International students are the same as us (local editorial rough draft)

The University of Nebraska at Kearney has approximately 7,000 students under its wing. Most of us come from Nebraska as well as 49 out of the 50 states. But UNK is also home to students who had to travel a it further to attend. International students from over 40 different countries have chosen to say good bye to their families for a semester or up to four years in order study in the middle of the U.S.

When they first arrive everything is, well, foreign. For those students who have visited places like New York or San Francisco, they still must adjust to culture shock and frankly seeing a lot of corn everywhere. Most of them don’t even know the people they came over with. Though their English is sometimes pretty rough, they are eager to learn and become friends with the American students.

But unfortunately, many of them aren’t given a good welcome. Some are harassed, many made fun of, and excluded from activities and interactions with UNK students. This is unacceptable. The actions of some American students on campus contradict the stereotype that Nebraskans are nice and welcoming people.

In truth, it can be very awkward when getting to know someone who not only doesn’t speak English as a first language but comes from a country where everything from customs to pop culture are worlds apart. But it gives us a unique opportunity to not only make knew friends, but to have our eyes open wider than the Nebraska landscape.

It’s sometimes uncomfortable meeting new people, especially when you have no idea what you might have in common. However, there are ways to get to know international students without feeling awkward. One of these ways is through Conversation Tables. This event lets students meet and talk to the international students we have on campus for an hour.

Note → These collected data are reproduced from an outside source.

Lemma GetRef_spec g (s : st) ns key :
  Inv g s ->
  match cont s !! mkKey ns key with
  | None => GetRef time ns key s = Some (None, s)
  | Some p => exists r b s', heap s !! p = Some r /\ view s r = Some b /\
      GetRef time ns key s = Some (Some (b, XXH3 r, p), s') /\
      Inv (addRd g p 1) s' /\ evolves s s' /\ cont s' = cont s
  end.
Proof.
  intros HI. destruct (cont s !! mkKey ns key) as [p|] eqn:Hk;
    unfold GetRef; rewrite run_gets, (Get_contents _ _ (iv_idx g s HI)); fold (cont s); rewrite Hk; [|done].
  destruct (iv_res g s HI _ p Hk) as (r & Hp & _).
  destruct (Acquire_spec g s _ p r HI Hk Hp) as [Ea HI1].
  destruct (absm_some g s _ p r HI Hk Hp) as (b & Hb & _ & _ & Hr).
  rewrite (run_deref p _ s r Hp), Ea. cbn [negb]. set (r1 := set_Refcount (Refcount r + 1) r) in *.
  rewrite run_setRef, run_now, run_gets. set (s1 := set_tick _ _).
  set (r2 := set_hits _ _). rewrite run_setRef.
  destruct (grant_id (life s1) r1 (time (tick s)) (u32 (hits r1 + 1))) as (Hid & Er & Ep & Et).
  change (set_hits _ _) with r2 in Hid, Er, Ep, Et.
  assert (0 < Refcount r2) as Hr2 by (rewrite Er; cbn; lia).
  assert (Inv (addRd g p 1) s1) as HI1' by (by eapply Inv_frame; [|exact HI1]).
  assert (heap s1 !! p = Some r1) as Hp1 by apply lookup_insert_eq.
  pose proof (Inv_touch _ s1 _ p r1 r2 HI1' Hk Hp1 Hid Er Ep Et) as HI2.
  edestruct (polDo_spec _ _ (fun pl => pol_Touch pl (mkKey ns key) (time (tick s))) HI2 (fun pl => pol_Touch_ok pl _ _))
    as (po & Et' & HI3 & _).
  unfold polTouch. rewrite (sm_bind_eq _ _ _ _ _ Et'). set (s3 := set_policy po _) in *.
  assert (heap s3 !! p = Some r2) as Hp3 by apply lookup_insert_eq.
  assert (same_id r r2) as Hid2 by (eapply same_id_trans; [|exact Hid]; done).
  assert (view s3 r2 = Some b) as Hb3 by (rewrite <- Hb; by apply view_id).
  rewrite (sm_bind_eq _ _ _ _ _ (readBytes_spec _ s3 p r2 b HI3 Hp3 Hr2 Hb3)).
  exists r, b, s3. replace (XXH3 r2) with (XXH3 r) by (symmetry; apply Hid2). split_and!; try done.
  eapply (evolves_update s s3 p r r2); try done. cbn. by rewrite insert_insert_eq.
Qed.

(** ** Reading and releasing *)

Lemma release_spec g (s : st) p :
  Inv g s -> 0 < rd g p ->
  exists s', releaseRef p s = Some (tt, s') /\ Inv (addRd g p (-1)) s' /\ evolves s s' /\ cont s' = cont s.
Proof.
  intros HI Hrd. destruct (iv_rd g s HI p) as [_ Hs]. destruct (Hs Hrd) as [r Hp].
  destruct (releaseRef_spec g s p r HI Hp Hrd) as (a' & lv & og & E & HI').
  eexists. split; [exact E|]. split_and!; try done.
  eapply (evolves_update s _ p r); try done. cbn. lia.
Qed.

Lemma GetCopy_spec g (s : st) ns key :
  Inv g s ->
  exists s', GetCopy time ns key s = Some (absm s !! mkKey ns key, s') /\ Inv g s' /\ absm s' = absm s /\
    evolves s s' /\ cont s' = cont s.
Proof.
  intros HI. pose proof (GetRef_spec g s ns key HI) as HG. unfold GetCopy.
  rewrite (absm_lookup g s _ HI). destruct (cont s !! mkKey ns key) as [p|] eqn:Hk.
  2:{ rewrite (sm_bind_eq _ _ _ _ _ HG). exists s. split_and!; done. }
  destruct HG as (r & b & s1 & Hp & Hb & E & HI1 & Hev & Hc). rewrite (sm_bind_eq _ _ _ _ _ E).
  destruct (release_spec _ s1 p HI1) as (s2 & E2 & HI2 & Hev2 & Hc2).
  { cbn. rewrite decide_True by done. pose proof (iv_rd g s HI p). lia. }
  rewrite (sm_bind_eq _ _ _ _ _ E2). exists s2. rewrite Hp. cbn. rewrite Hb. split; [done|].
  assert (Inv g s2) as HI2'.
  { eapply Inv_ghost; [| | |exact HI2]; [|done|done]. intros q. cbn. repeat case_decide; lia. }
  assert (evolves s s2) as Hev' by (by etrans). assert (cont s2 = cont s) as Hc' by congruence.
  split_and!; try done. by eapply absm_evolves_eq.
Qed.

Lemma RefForDemotion_spec g (s : st) ns key :
  Inv g s ->
  (exists p r b s', cont s !! mkKey ns key = Some p /\ heap s !! p = Some r /\ 0 < Len r /\ view s r = Some b /\
     RefForDemotion ns key s = Some (Some (b, XXH3 r, hits r, p), s') /\
     Inv (addRd g p 1) s' /\ evolves s s' /\ cont s' = cont s) \/
  (RefForDemotion ns key s = Some (None, s) /\
   forall p r, cont s !! mkKey ns key = Some p -> heap s !! p = Some r -> Len r = 0).
Proof.
  intros HI. unfold RefForDemotion. rewrite run_gets, (Get_contents _ _ (iv_idx g s HI)). fold (cont s).
  destruct (cont s !! mkKey ns key) as [p|] eqn:Hk; [|by right].
  destruct (iv_res g s HI _ p Hk) as (r & Hp & _). rewrite (run_deref p _ s r Hp).
  destruct (Len r =? 0) eqn:El.
  { right. split; [done|]. intros p' r' [= <-] Hr. assert (r' = r) as -> by congruence. lia. }
  left. destruct (Acquire_spec g s _ p r HI Hk Hp) as [Ea HI1]. rewrite Ea. cbn [negb].
  destruct (absm_some g s _ p r HI Hk Hp) as (b & Hb & _ & _ & Hr).
  set (r1 := set_Refcount (Refcount r + 1) r) in *. rewrite run_setRef. set (s1 := set_heap _ s) in *.
  assert (heap s1 !! p = Some r1) as Hp1 by apply lookup_insert_eq.
  assert (view s1 r1 = Some b) as Hb1 by (rewrite <- Hb; by apply view_id).
  pose proof (readBytes_spec _ s1 p r1 b HI1 Hp1 ltac:(cbn; lia) Hb1) as E.
  pose proof (rk_len _ (proj2 (iv_heap g s HI p r Hp))) as Hlen.
  replace (0 <? Len r1) with true in E by (cbn; lia). rewrite (sm_bind_eq _ _ _ _ _ E).
  exists p, r, b, s1. split_and!; try done; [lia|].
  by eapply (evolves_update s s1 p r r1).
Qed.

(** ** Deleting *)

Lemma Delete_tail p (s : st) :
  (noteGone p;; refundQuota p;; releaseRef p;; mret StatusOK) s
  = (afterUnlink p false ≫= fun _ => mret StatusOK) s.
Proof.
  unfold afterUnlink. unfold mbind, sm_mbind. destruct (noteGone p s) as [[[] s1]|]; [|done].
  cbn -[refundQuota deref releaseRef]. destruct (refundQuota p _) as [[[] s2]|]; [|done].
  destruct (deref p s2) as [[r s3]|] eqn:Ed.
  - unfold deref in Ed. destruct (heap s2 !! p) eqn:Ep; [|done]. injection Ed as <- <-.
    by destruct (releaseRef p s2) as [[[] s4]|].
  - unfold releaseRef, mbind, sm_mbind. by rewrite Ed.
Qed.

Lemma Delete_spec g (s : st) ns key force :
  Inv g s ->
  exists st' s', Delete time ns key force s = Some (st', s') /\ Inv g s' /\ evolves s s' /\
    match res s !! mkKey ns key with
    | None => st' = StatusNotFound /\ s' = s
    | Some r => st' = canDelete r force (time (tick s)) /\
        cont s' = if st' =? StatusOK then delete (mkKey ns key) (cont s) else cont s
    end.
Proof.
  intros HI. set (k := mkKey ns key). unfold Delete, DeleteIf. fold k. rewrite run_assoc, run_gets.
  rewrite (Get_contents _ _ (iv_idx g s HI)). fold (cont s).
  destruct (cont s !! k) as [p|] eqn:Hk.
  2:{ unfold res. rewrite lookup_omap, Hk. exists StatusNotFound, s. by split_and!. }
  destruct (iv_res g s HI k p Hk) as (r & Hp & _).
  rewrite (proj2 (res_lookup s k r)) by eauto.
  rewrite run_assoc. unfold deleteGate at 1. rewrite run_assoc, run_now, run_assoc.
  rewrite (run_deref p _ (set_tick _ s) r Hp). set (v := canDelete r force _).
  destruct (v =? StatusOK) eqn:Ev; cbn [negb].
  2:{ rewrite run_ret, Ev. cbn [negb]. exists v, (set_tick (S (tick s)) s). rewrite Ev. split; [done|].
      split; [by eapply Inv_frame; [|exact HI]|]. split; [by apply evolves_frame|done]. }
  apply Z.eqb_eq in Ev. rewrite Ev. destruct (gated_inv g s k p r HI Hk Hp) as (po & E & HI1 & _).
  rewrite (sm_bind_eq _ _ _ _ _ E). cbn [negb Z.eqb StatusOK]. rewrite run_assoc.
  assert (heap (gated s po p r) !! p = Some (set_PinFlags 0 r)) as Hp1 by apply lookup_insert_eq.
  rewrite (run_deref p _ _ _ Hp1), run_assoc, run_modify, run_ret, Delete_tail.
  destruct (afterUnlink_spec g (gated s po p r) k p (set_PinFlags 0 r) false HI1 Hk Hp1 eq_refl)
    as (s' & E' & HI' & Hrm).
  rewrite (sm_bind_eq _ _ _ _ _ E'). exists StatusOK, s'. split; [done|]. split; [done|].
  split; [by eapply gated_evolves|]. split; [done|]. apply Hrm.
Qed.

(** ** Demoting *)

(** The demotion leaves the block's charge with the caller, who moves it to the
    tier the bytes went to. *)
Lemma CompleteDemotion_spec g (s : st) ns key x pub :
  Inv g s ->
  exists ok s', CompleteDemotion time ns key x pub s = Some (ok, s') /\ evolves s s' /\
    if ok : bool then exists p r, cont s !! mkKey ns key = Some p /\ heap s !! p = Some r /\ XXH3 r = x /\
        CanEvict r (time (tick s)) = true /\ cont s' = delete (mkKey ns key) (cont s) /\
        Inv (addOwed g ns (Len r)) s'
    else cont s' = cont s /\ Inv g s'.
Proof.
  intros HI. set (k := mkKey ns key). unfold CompleteDemotion, DeleteIf. fold k. rewrite run_assoc, run_gets.
  rewrite (Get_contents _ _ (iv_idx g s HI)). fold (cont s).
  destruct (cont s !! k) as [p|] eqn:Hk.
  2:{ exists false, s. by split_and!. }
  destruct (iv_res g s HI k p Hk) as (r & Hp & Hns). rewrite run_assoc. unfold demoteGate at 1.
  rewrite run_assoc, (run_deref p _ s r Hp). destruct (XXH3 r =? x) eqn:Ex; cbn [negb].
  2:{ exists false, s. by split_and!. }
  rewrite run_assoc, run_now, run_ret. set (s1 := set_tick _ s).
  assert (Inv g s1) as HI1 by (by eapply Inv_frame; [|exact HI]).
  destruct (CanEvict r (time (tick s))) eqn:Ec; cbn [negb].
  2:{ exists false, s1. split; [done|]. split; [by apply evolves_frame|done]. }
  cbn [negb Z.eqb StatusOK]. rewrite run_assoc, (run_deref p _ s1 r Hp), run_assoc, run_modify, run_ret.
  assert (PinFlags r = 0) as Hpin by (unfold CanEvict, Pinned in Ec; lia).
  pose proof (Inv_unlink g s1 k p r HI1 Hk Hp Hpin) as HI2. set (s2 := set_index _ s1) in *.
  destruct (noteGone_spec _ s2 p r HI2 Hp) as [E3 HI3]. set (s3 := set_life _ s2) in *.
  rewrite (sm_bind_eq _ _ _ _ _ E3).
  set (s4 := if pub then s3 else set_evictions (evictions s3 + 1) s3).
  assert ((if negb pub then modify (fun s : st => set_evictions (evictions s + 1) s) else mret tt) s3
          = Some (tt, s4)) as E4 by (by destruct pub).
  rewrite (sm_bind_eq _ _ _ _ _ E4).
  assert (Inv (addDt (unlinked g p r) (- hasTTL r)) s4) as HI4
    by (eapply Inv_frame; [|exact HI3]; by destruct pub).
  destruct (release_spec _ s4 p HI4) as (s5 & E5 & HI5 & Hev & Hc).
  { cbn. rewrite decide_True by done. pose proof (iv_rd g s HI p). lia. }
  rewrite (sm_bind_eq _ _ _ _ _ E5). exists true, s5. split; [done|].
  split; [etrans; [|exact Hev]; apply evolves_frame; by destruct pub|].
  exists p, r. split_and!; try done; [lia| |].
  - rewrite Hc. destruct (removeKey_spec (index_ s) k (Len r) (iv_idx g s HI)) as [_ Hd]. unfold cont. rewrite <- Hd.
    by destruct pub.
  - assert (NamespaceID r = ns) as En by done. eapply Inv_ghost; [| | |exact HI5]; cbn.
    + intros q. repeat case_decide; lia.
    + intros n. rewrite En. repeat case_decide; lia.
    + lia.
Qed.

(** ** Leases, TTLs and pins *)

Lemma ttl_set t ms : 0 < t < 2 ^ 62 -> 0 < ms < 2 ^ 32 -> Lifecycle.i64 (t + ms * Millisecond) = t + ms * Millisecond.
Proof. intros Ht Hm. unfold Lifecycle.i64, Millisecond. apply sint_id; lia. Qed.

Lemma Inv_Touch g (s : st) k p r ttlMS t l' r' :
  Inv g s -> cont s !! k = Some p -> heap s !! p = Some r -> 0 <= ttlMS < 2 ^ 32 -> 0 < t < 2 ^ 62 ->
  Touch (life s) r ttlMS t = (l', r') ->
  Inv g (set_heap (<[p := r']> (heap s)) (set_life l' s)) /\ same_id r r' /\ Refcount r' = Refcount r.
Proof.
  intros HI Hk Hp Hms Ht. unfold Touch. destruct (iv_heap g s HI p r Hp) as [_ [Hl Hpin]].
  assert (forall l'' r'', l'' = life s \/ l'' = set_ttlBlocks (ttlBlocks (life s) + 1) (life s) ->
            ttlBlocks l'' = ttlBlocks (life s) - hasTTL r + hasTTL r'' ->
            same_id r r'' -> Refcount r'' = Refcount r -> PinFlags r'' = PinFlags r ->
            Inv g (set_heap (<[p := r'']> (heap s)) (set_life l'' s))) as Hupd.
  { intros l'' r'' Hl'' Httl Hid Er Ep. pose proof Hid as (E1 & E2 & E3 & _).
    apply (Inv_update g g s _ p r r''); try done.
    - split; [by rewrite E2|by rewrite Ep].
    - split_and!; cbn; try done.
      + intros q. case_decide; lia.
      + unfold alive. rewrite Er. lia.
      + intros k' _. unfold hardBytes, HardPinned. rewrite Ep, E2, E3. split; [|lia].
        intros ns. unfold pinnedOf. destruct Hl'' as [-> | ->]; cbn; lia.
      + intros Hn. by apply Hn in Hk.
    - rewrite Er. pose proof (iv_rd g s HI p). lia.
    - by rewrite Er. }
  destruct (0 <? ttlMS) eqn:E0; intros [= <- <-]; (split; [apply Hupd|by split]); try done.
  - cbn. case_if; auto.
  - cbn. unfold hasTTL. cbn. rewrite ttl_set by lia.
    replace (t + ttlMS * Millisecond =? 0) with false by (unfold Millisecond; lia).
    destruct (TTLUntil r =? 0); cbn; lia.
  - by left.
  - unfold hasTTL. cbn. lia.
Qed.

Lemma extendLease_id r u :
  same_id r (extendLease r u) /\ Refcount (extendLease r u) = Refcount r /\
  PinFlags (extendLease r u) = PinFlags r /\ hasTTL (extendLease r u) = hasTTL r.
Proof. unfold extendLease. case_if; done. Qed.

Another way is through class. Become partners with an international student for a project or activity. You never know what could happen. What is known is that taking the step to get to know the international students on campus will not only help them learn American customs, but give you the opportunity to learn firsthand about places you’ve never been.

If you visited another country would you want to be met with open arms or scathing remarks? Whether a student is from the Netherlands, West Africa or South Korea, they deal with many of the same struggles as American students. Money, relationships, classes, homework, the want of acceptance. All of these issues are common ground between students. International and homegrown alike.


4 thoughts on “International students are the same as us (local editorial rough draft)

  1. I love this topic! I think you did a great job demonstrating that there is a need for something to be done, but offer one sentence about conversation tables and a paragraph about partnering with an international student in class. Consider adding more about conversation tables (and conversation partners). Some other possible solutions are for more Americans to take an interest in international culture by attending the events they put on like the different festivals and such. I also think intermurals offer international students an opportunity to interact with lots of other students while participating in fun activities.

    Overall it’s really good. I did conversation partners last year and I loved it. My friends and I drove my partner around Kearney to see the different houses and parks. We spent like 3 hours at Cabelas looking at the stuffed animals and guns, we even brought him home to see the farm and back again to go my wedding. It’s amazing what you can learn about other countries and cultures by taking the time to find out. It was so much fun to see their excitement as you make them feel at home and watch them experience some things for the first time.

  2. Outstanding. I was born in Kearney and grew up in a small town 20 minutes south of here and lived there my whole life. I really know how a lot of people treat and think about foreign individuals around this area and it is very sad. People wonder why other countries hate America, well why wouldn’t they? If they come to our country we are SET on making them learn our customs and languages. When instead we should be learning from them as they learn from us. I had the opportunity to house three German guys when the Minden, Germany choir came to my hometown of Minden to perform. I took them out on country roads and shot fireworks and guns, something they would NEVER have the chance to do in Germany. My only critique would be provide more information about Conversation Tables, I believe they’re held every week. But great editorial, I would very much like to see this in The Antelope.

  3. Well thought out piece. It seems that much of the negative attention is directed at Asian students. I’ve seen a fair amount of this showing up on social media around campus. How about some more information about the conversation tables? That gives people empowering information to do something. You might also mention upcoming international and ethnic festivals.